John Woudenberg
- Woudenberg in 1949

No. 36, 41
- Position: Offensive tackle

Personal information
- Born: May 25, 1918 Denver, Colorado, U.S.
- Died: May 3, 2005 (aged 86) Arizona, U.S.
- Listed height: 6 ft 3 in (1.91 m)
- Listed weight: 226 lb (103 kg)

Career information
- High school: South (Denver)
- College: Denver (1936-1939)
- NFL draft: 1940: 6th round, 47th overall pick

Career history
- Pittsburgh Steelers (1940–1942); San Francisco 49ers (1946-1949);

Awards and highlights
- Pro Bowl (1942); University of Denver Athletics Hall of Fame (1996);

Career NFL/AAFC statistics
- Games played: 83
- Games started: 71
- Stats at Pro Football Reference

= John Woudenberg =

American football player (1918–2005)

John William "Dutch" Woudenberg Jr. (May 25, 1918 – May 3, 2005) was an American professional athlete and politician. Woudenberg was a professional football player who was a tackle in the National Football League (NFL) and the All-America Football Conference (AAFC). He played college football for the Denver Pioneers.

==Biography==

John Woudenberg was born May 25, 1918, in Denver. He attended South High School in that city.
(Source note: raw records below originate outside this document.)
(** * Distributed prime numbers: a shallow embedding and its properties

    The development follows the three source files of
    [distributed-prime-numbers]:

    - [shared_memory.hpp]: the [align] template;
    - [distributed-prime-numbers-helper.cpp]: [mod_pow], [is_prime] and the
      worker's [main];
    - [distributed-prime-numbers.cpp]: the orchestrator's [main] with its
      partitioning loop, its aggregation loop and [clean_up];

    and, further on, the other programs of the repository:

    - [prime-numbers.cpp]: the same computation with one task per thread;
    - [parallel-sort.cpp]: [make_tree], the two [parallel_merge_sort] and
      [main];
    - [convolution.cpp]: the slices of the image.

    Native integers are kept as [Z] with the wrap-around of the 64-bit
    unsigned types written out at each operation. *)

From Stdlib Require Import ZArith Zpow_facts Lia Bool Sorted.
From Stdlib Require ZmodInv.
From stdpp Require Import base list sorting.

Local Open Scope Z_scope.

(** ** Native integers *)

Module Native.

(** [std::uintmax_t] and [std::size_t] are 64 bits wide. *)
Definition bits : Z := 64.
Definition modulus : Z := 2 ^ bits.
Definition UINTMAX_MAX : Z := modulus - 1.
Definition SIZE_MAX : Z := modulus - 1.
Definition INTMAX_MAX : Z := 2 ^ (bits - 1) - 1.

(** Conversion to the unsigned type. *)
Definition wrap (a : Z) : Z := a mod modulus.

(** Conversion of an unsigned value to [std::intmax_t]. *)
Definition to_signed (a : Z) : Z :=
  if wrap a <=? INTMAX_MAX then wrap a else wrap a - modulus.

Definition uadd (a b : Z) : Z := wrap (a + b).
Definition usub (a b : Z) : Z := wrap (a - b).
Definition umul (a b : Z) : Z := wrap (a * b).
Definition unot (a : Z) : Z := wrap (Z.lnot a).

End Native.

Import Native.

(** ** shared_memory.hpp *)

Module SharedMemory.

Definition kAlignment : Z := 512.

(** [return n + (Alignment - 1) & ~(Alignment - 1);] where [+] binds
    tighter than [&]. *)
Definition align (Alignment n : Z) : Z :=
  Z.land (uadd n (usub Alignment 1)) (unot (usub Alignment 1)).

End SharedMemory.

(** ** distributed-prime-numbers-helper.cpp: arithmetic *)

Module Arith.

Definition PRIMALITY_TEST_COUNT : nat := 100.

(** [mod_pow] recurses on [y / 2]; [depth] bounds the number of nested
    calls.  The precondition of the source is [n <> 0]. *)
Fixpoint mod_pow_rec (depth : nat) (x y n : Z) : Z :=
  match depth with
  | O => 1
  | S d =>
      if y =? 0 then 1
      else
        let z := mod_pow_rec d x (y / 2) n in
        if y mod 2 =? 0 then umul z z mod n
        else umul (umul x z) z mod n
  end.

(** An exponent below [2 ^ 64] is halved to zero in at most 64 steps. *)
Definition mod_pow (x y n : Z) : Z :=
  mod_pow_rec (S (Z.to_nat bits)) x y n.

Section Primality.

(** [random_int k lo hi] is the value the process's generator returns at
    its [k]-th call, made with the bounds [lo] and [hi]. *)
Variable random_int : nat -> Z -> Z -> Z.

(** The trial loop of [is_prime]; the [nat] is the number of draws made
    from the generator so far. *)
Fixpoint is_prime_trials (trials : nat) (n : Z) (k : nat) : bool * nat :=
  match trials with
  | O => (true, k)
  | S t =>
      let a := random_int k 1 (usub n 1) in
      if negb (mod_pow a (usub n 1) n =? 1) then (false, S k)
      else is_prime_trials t n (S k)
  end.

Definition is_prime (n : Z) (k : nat) : bool * nat :=
  if n <? 2 then (false, k)
  else is_prime_trials PRIMALITY_TEST_COUNT n k.

End Primality.

End Arith.

Import Arith.

(** ** The named resources and the processes' effects *)

Module OS.

(** What [strtoimax] made of one command-line argument: no conversion
    (the end pointer equals the start of the argument) or a value. *)
Inductive arg : Type :=
| NoConversion
| Converted (v : Z).

Inductive exception : Type :=
| interprocess_exception
| runtime_error.

(** The lines written to the error stream. *)
Inductive diagnostic : Type :=
| Usage
| ArgumentInvalid (arg_idx : Z)
| ArgumentNegative (arg_idx : Z)
| TooManyProcesses
| Error (what : exception).

(** Operations on the shared objects, in the order they happen. *)
Inductive event : Type :=
| EvSegmentCreate
| EvSegmentRemove
| EvSemaphoreCreate
| EvSemaphoreRemove
| EvStore (range_id i : nat) (b : bool)
| EvPost
| EvWait.

(** The managed segment: its size and, once constructed, the named array
    of boolean vectors. *)
Record segment : Type := Segment {
  seg_size : Z;
  seg_tables : option (list (list bool))
}.

Record world : Type := World {
  shm : option segment;
  sem : option Z;
  stdout : list Z;
  stderr : list diagnostic;
  events : list event
}.

Definition set_shm (s : option segment) (w : world) : world :=
  World s (sem w) (stdout w) (stderr w) (events w).
Definition set_sem (c : option Z) (w : world) : world :=
  World (shm w) c (stdout w) (stderr w) (events w).
Definition add_stdout (v : Z) (w : world) : world :=
  World (shm w) (sem w) (stdout w ++ [v]) (stderr w) (events w).
Definition add_stderr (d : diagnostic) (w : world) : world :=
  World (shm w) (sem w) (stdout w) (stderr w ++ [d]) (events w).
Definition add_event (e : event) (w : world) : world :=
  World (shm w) (sem w) (stdout w) (stderr w) (events w ++ [e]).

(** The vectors of the named array, when the segment and the array exist. *)
Definition tables (w : world) : option (list (list bool)) :=
  match shm w with
  | Some seg => seg_tables seg
  | None => None
  end.

Definition set_tables (t : option (list (list bool))) (w : world) : world :=
  match shm w with
  | Some seg => set_shm (Some (Segment (seg_size seg) t)) w
  | None => w
  end.

(** How a piece of [main] ends: it falls through with a value, returns
    from [main], throws, blocks for ever, or has no defined behaviour
    (an access outside a vector, or through a null array pointer). *)
Inductive control (A : Type) : Type :=
| Normal (a : A) (w : world)
| Return (status : Z) (w : world)
| Throw (e : exception) (w : world)
| Goto (w : world)
| Block (w : world)
| Undef.
Arguments Normal {A} a w.
Arguments Return {A} status w.
Arguments Throw {A} e w.
Arguments Goto {A} w.
Arguments Block {A} w.
Arguments Undef {A}.

Definition M (A : Type) : Type := world -> control A.

Definition ret {A} (a : A) : M A := fun w => Normal a w.

Definition bind {A B} (m : M A) (f : A -> M B) : M B :=
  fun w =>
    match m w with
    | Normal a w' => f a w'
    | Return s w' => Return s w'
    | Throw e w' => Throw e w'
    | Goto w' => Goto w'
    | Block w' => Block w'
    | Undef => Undef
    end.

Definition return_ {A} (status : Z) : M A := fun w => Return status w.
Definition throw {A} (e : exception) : M A := fun w => Throw e w.
Definition goto_exit {A} : M A := fun w => Goto w.

(** [try { body } catch (const std::exception&) { handler }]. *)
Definition try_catch {A} (body : M A) (handler : exception -> M A) : M A :=
  fun w =>
    match body w with
    | Throw e w' => handler e w'
    | r => r
    end.

(** The statements up to the label [exit:]. *)
Definition until_exit (body : M unit) : M unit :=
  fun w =>
    match body w with
    | Goto w' => Normal tt w'
    | r => r
    end.

(** [for (std::size_t i = 0; i < n; i++) s = body i s], the counter
    starting at [i] with [todo] iterations left. *)
Fixpoint for_loop {S} (todo : nat) (i : nat) (body : nat -> S -> M S) (s : S)
  : M S :=
  match todo with
  | O => ret s
  | S t => bind (body i s) (for_loop t (Datatypes.S i) body)
  end.

(** The final state of a process. *)
Inductive outcome : Type :=
| Exited (status : Z) (w : world)
| Terminated (w : world)
| Blocked (w : world)
| Undefined.

(** *** Streams *)

Definition print (v : Z) : M unit := fun w => Normal tt (add_stdout v w).
Definition eprint (d : diagnostic) : M unit :=
  fun w => Normal tt (add_stderr d w).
Woudenberg played college football and wrestled at the University of Denver. He was affiliated with the Kappa Sigma fraternity at DU.

Woudenberg with the Steelers during his rookie year, 1940.

Woudenberg was selected by the Chicago Bears in the sixth round of the 1940 NFL draft. He played for the Pittsburgh Steelers in 1940 through 1942. During World War II he served as an officer in the United States Navy. After the war he joined the AAFC's San Francisco 49ers in 1946 and played until 1949.

Woudenberg was married in August 1943.

He later moved to Arizona and served as mayor of Scottsdale, Arizona for six months in 1964.